■ **Directions**
Using the records below, write out again exactly the lines that begin at the line containing "pose proof (acknowledge_irq_spec (D.master" and end at the line containing "Hj. destruct (Z.ltb_spec j 8); simpl.", and no other lines.

■ **Exercise data**
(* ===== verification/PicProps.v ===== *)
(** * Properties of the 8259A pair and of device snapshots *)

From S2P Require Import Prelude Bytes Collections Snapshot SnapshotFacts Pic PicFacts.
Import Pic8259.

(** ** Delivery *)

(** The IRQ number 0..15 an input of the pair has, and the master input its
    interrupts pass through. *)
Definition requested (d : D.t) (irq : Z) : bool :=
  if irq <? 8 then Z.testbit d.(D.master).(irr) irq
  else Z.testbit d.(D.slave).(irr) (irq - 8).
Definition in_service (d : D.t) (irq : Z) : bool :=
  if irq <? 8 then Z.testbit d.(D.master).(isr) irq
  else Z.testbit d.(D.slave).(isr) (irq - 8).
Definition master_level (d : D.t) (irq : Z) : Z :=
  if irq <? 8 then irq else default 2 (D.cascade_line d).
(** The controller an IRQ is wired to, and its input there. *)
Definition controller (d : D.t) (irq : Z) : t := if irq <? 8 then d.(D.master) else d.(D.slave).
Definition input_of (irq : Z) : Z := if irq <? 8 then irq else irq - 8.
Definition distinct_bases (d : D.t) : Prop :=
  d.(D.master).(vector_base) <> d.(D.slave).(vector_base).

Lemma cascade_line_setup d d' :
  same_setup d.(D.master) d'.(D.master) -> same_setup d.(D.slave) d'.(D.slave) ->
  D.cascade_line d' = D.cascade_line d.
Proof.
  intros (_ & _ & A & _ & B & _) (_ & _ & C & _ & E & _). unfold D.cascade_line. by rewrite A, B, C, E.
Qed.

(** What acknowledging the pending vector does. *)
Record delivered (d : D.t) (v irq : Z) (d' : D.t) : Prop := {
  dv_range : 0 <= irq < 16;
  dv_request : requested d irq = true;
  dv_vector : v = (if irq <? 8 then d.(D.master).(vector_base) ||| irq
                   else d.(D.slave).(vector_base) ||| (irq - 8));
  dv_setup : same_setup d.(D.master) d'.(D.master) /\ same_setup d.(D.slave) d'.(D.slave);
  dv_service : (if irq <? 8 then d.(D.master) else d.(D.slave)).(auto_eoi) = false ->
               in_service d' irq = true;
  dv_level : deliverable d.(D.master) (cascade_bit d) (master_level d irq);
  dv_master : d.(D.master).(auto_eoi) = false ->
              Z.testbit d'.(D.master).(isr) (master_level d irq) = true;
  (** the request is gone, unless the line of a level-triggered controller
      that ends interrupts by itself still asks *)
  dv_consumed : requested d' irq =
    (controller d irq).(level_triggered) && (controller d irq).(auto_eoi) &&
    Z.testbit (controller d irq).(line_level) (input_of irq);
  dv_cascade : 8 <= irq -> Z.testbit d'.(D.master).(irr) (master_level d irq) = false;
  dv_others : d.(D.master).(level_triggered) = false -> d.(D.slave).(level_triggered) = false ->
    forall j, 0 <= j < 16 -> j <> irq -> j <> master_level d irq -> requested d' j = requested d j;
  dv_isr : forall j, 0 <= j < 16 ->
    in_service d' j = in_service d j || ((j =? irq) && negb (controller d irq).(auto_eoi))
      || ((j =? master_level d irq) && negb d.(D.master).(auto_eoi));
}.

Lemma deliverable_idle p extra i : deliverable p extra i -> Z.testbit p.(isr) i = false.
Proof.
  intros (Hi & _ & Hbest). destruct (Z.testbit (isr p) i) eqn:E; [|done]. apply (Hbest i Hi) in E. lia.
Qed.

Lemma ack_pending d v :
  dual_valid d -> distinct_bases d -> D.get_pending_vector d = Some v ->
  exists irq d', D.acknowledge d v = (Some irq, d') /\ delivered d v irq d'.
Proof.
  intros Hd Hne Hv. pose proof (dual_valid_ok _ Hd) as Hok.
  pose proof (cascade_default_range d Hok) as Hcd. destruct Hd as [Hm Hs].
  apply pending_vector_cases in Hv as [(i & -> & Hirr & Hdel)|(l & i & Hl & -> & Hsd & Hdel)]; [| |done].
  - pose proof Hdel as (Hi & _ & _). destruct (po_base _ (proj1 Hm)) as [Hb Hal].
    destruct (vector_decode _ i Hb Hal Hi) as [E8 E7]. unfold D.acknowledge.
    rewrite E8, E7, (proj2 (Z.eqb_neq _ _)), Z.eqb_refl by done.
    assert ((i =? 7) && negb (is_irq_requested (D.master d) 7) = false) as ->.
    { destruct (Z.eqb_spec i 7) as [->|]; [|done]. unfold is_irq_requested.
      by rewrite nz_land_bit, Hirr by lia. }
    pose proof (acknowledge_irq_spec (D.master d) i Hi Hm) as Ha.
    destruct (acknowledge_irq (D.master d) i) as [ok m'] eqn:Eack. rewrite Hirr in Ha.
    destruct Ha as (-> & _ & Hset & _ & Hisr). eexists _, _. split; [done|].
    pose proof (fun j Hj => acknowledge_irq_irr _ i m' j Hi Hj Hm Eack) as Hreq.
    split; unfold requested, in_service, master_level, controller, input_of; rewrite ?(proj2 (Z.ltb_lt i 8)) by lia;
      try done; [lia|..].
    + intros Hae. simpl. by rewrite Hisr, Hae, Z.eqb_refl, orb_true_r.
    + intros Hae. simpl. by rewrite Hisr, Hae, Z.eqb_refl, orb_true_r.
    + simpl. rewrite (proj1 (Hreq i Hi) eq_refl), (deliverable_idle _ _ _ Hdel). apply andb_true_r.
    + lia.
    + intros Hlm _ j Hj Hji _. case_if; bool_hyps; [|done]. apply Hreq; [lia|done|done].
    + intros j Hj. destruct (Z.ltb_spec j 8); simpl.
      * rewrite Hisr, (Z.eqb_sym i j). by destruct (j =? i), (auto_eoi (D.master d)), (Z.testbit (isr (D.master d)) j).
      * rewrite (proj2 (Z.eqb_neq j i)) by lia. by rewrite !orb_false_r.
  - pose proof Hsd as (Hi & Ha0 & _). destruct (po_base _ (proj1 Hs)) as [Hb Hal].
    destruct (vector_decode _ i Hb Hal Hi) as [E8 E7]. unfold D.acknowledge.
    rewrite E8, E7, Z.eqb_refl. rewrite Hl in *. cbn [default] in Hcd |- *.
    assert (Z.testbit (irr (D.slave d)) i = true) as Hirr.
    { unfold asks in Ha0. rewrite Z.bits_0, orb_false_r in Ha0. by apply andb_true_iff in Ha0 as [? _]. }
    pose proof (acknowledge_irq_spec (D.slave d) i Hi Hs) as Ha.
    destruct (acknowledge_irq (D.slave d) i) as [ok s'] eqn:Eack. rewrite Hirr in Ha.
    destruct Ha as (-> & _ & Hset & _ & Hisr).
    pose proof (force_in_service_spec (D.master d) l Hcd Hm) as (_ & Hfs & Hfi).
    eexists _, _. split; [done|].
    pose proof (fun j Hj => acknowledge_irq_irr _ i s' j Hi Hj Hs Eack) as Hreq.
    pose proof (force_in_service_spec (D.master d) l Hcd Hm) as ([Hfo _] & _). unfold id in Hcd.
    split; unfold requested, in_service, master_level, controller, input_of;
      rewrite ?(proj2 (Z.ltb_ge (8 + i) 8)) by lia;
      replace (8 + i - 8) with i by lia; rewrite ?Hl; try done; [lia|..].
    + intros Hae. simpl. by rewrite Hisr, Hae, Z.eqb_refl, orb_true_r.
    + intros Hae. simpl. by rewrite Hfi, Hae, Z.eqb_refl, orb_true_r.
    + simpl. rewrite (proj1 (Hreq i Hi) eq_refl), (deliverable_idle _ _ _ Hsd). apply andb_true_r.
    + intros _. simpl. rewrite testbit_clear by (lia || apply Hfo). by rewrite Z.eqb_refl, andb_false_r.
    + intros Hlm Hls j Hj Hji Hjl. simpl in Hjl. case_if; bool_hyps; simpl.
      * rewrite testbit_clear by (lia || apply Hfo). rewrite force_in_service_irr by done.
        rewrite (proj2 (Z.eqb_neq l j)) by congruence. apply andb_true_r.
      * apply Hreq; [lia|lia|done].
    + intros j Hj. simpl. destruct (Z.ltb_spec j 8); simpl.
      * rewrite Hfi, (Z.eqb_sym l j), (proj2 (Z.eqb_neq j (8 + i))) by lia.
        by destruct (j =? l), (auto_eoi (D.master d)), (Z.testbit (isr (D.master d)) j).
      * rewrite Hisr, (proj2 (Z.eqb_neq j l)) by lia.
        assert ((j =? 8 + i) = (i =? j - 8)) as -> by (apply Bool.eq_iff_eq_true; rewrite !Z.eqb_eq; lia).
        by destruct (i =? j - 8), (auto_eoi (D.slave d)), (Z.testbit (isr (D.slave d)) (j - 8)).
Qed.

■ **Exercise solution**
    pose proof (acknowledge_irq_spec (D.master d) i Hi Hm) as Ha.
    destruct (acknowledge_irq (D.master d) i) as [ok m'] eqn:Eack. rewrite Hirr in Ha.
    destruct Ha as (-> & _ & Hset & _ & Hisr). eexists _, _. split; [done|].
    pose proof (fun j Hj => acknowledge_irq_irr _ i m' j Hi Hj Hm Eack) as Hreq.
    split; unfold requested, in_service, master_level, controller, input_of; rewrite ?(proj2 (Z.ltb_lt i 8)) by lia;
      try done; [lia|..].
    + intros Hae. simpl. by rewrite Hisr, Hae, Z.eqb_refl, orb_true_r.
    + intros Hae. simpl. by rewrite Hisr, Hae, Z.eqb_refl, orb_true_r.
    + simpl. rewrite (proj1 (Hreq i Hi) eq_refl), (deliverable_idle _ _ _ Hdel). apply andb_true_r.
    + lia.
    + intros Hlm _ j Hj Hji _. case_if; bool_hyps; [|done]. apply Hreq; [lia|done|done].
    + intros j Hj. destruct (Z.ltb_spec j 8); simpl.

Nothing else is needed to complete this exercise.